Among the lines of the records, please find those that contain the word "bind" and copy them.

--- Input Enclosed Below ---

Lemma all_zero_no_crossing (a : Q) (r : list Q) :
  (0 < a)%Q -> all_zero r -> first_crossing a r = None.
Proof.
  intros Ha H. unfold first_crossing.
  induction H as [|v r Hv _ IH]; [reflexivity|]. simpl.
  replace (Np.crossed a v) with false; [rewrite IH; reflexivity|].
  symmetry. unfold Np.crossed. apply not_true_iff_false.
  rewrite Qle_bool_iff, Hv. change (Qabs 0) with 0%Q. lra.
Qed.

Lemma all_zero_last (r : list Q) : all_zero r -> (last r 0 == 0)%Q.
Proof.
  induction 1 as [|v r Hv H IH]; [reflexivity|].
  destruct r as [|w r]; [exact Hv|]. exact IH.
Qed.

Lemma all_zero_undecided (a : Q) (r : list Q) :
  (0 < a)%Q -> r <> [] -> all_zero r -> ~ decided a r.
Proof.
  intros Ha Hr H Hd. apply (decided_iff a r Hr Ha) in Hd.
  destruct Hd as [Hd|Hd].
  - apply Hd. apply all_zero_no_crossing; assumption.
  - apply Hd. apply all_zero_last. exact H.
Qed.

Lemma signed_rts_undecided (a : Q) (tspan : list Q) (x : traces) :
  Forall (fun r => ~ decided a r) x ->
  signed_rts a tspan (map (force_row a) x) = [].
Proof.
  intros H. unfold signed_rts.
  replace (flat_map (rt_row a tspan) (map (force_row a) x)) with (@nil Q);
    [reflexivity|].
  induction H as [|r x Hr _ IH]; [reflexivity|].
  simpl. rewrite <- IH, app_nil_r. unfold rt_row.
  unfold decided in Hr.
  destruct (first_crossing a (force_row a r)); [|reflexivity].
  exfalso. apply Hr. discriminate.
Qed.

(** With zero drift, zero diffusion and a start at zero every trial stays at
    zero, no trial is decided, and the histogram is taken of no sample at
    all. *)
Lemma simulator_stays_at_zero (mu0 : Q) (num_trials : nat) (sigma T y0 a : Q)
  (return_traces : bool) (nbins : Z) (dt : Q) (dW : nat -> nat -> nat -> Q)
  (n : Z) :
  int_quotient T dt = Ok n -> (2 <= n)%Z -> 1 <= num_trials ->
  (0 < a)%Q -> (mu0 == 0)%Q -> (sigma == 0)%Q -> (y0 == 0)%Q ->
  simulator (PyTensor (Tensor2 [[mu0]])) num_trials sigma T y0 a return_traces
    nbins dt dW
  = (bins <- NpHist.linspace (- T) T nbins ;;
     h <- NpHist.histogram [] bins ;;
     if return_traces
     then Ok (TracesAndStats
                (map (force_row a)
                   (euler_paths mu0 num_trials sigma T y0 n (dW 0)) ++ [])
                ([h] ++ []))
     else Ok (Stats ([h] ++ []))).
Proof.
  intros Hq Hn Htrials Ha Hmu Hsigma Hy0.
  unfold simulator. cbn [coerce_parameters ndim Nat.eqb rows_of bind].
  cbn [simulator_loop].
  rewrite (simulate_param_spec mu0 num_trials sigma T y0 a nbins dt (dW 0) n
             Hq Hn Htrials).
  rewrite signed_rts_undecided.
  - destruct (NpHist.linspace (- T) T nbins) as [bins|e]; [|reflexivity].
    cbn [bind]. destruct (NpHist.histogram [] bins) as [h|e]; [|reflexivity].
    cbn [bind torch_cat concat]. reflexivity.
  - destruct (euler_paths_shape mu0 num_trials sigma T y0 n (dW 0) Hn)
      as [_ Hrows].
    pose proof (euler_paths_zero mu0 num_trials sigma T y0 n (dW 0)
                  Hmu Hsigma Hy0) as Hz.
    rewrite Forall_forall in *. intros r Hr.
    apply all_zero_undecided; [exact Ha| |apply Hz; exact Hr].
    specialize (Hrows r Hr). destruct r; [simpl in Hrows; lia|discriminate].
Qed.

--- End of Enclosed Input ---

Response box:
  unfold simulator. cbn [coerce_parameters ndim Nat.eqb rows_of bind].
    cbn [bind]. destruct (NpHist.histogram [] bins) as [h|e]; [|reflexivity].
    cbn [bind torch_cat concat]. reflexivity.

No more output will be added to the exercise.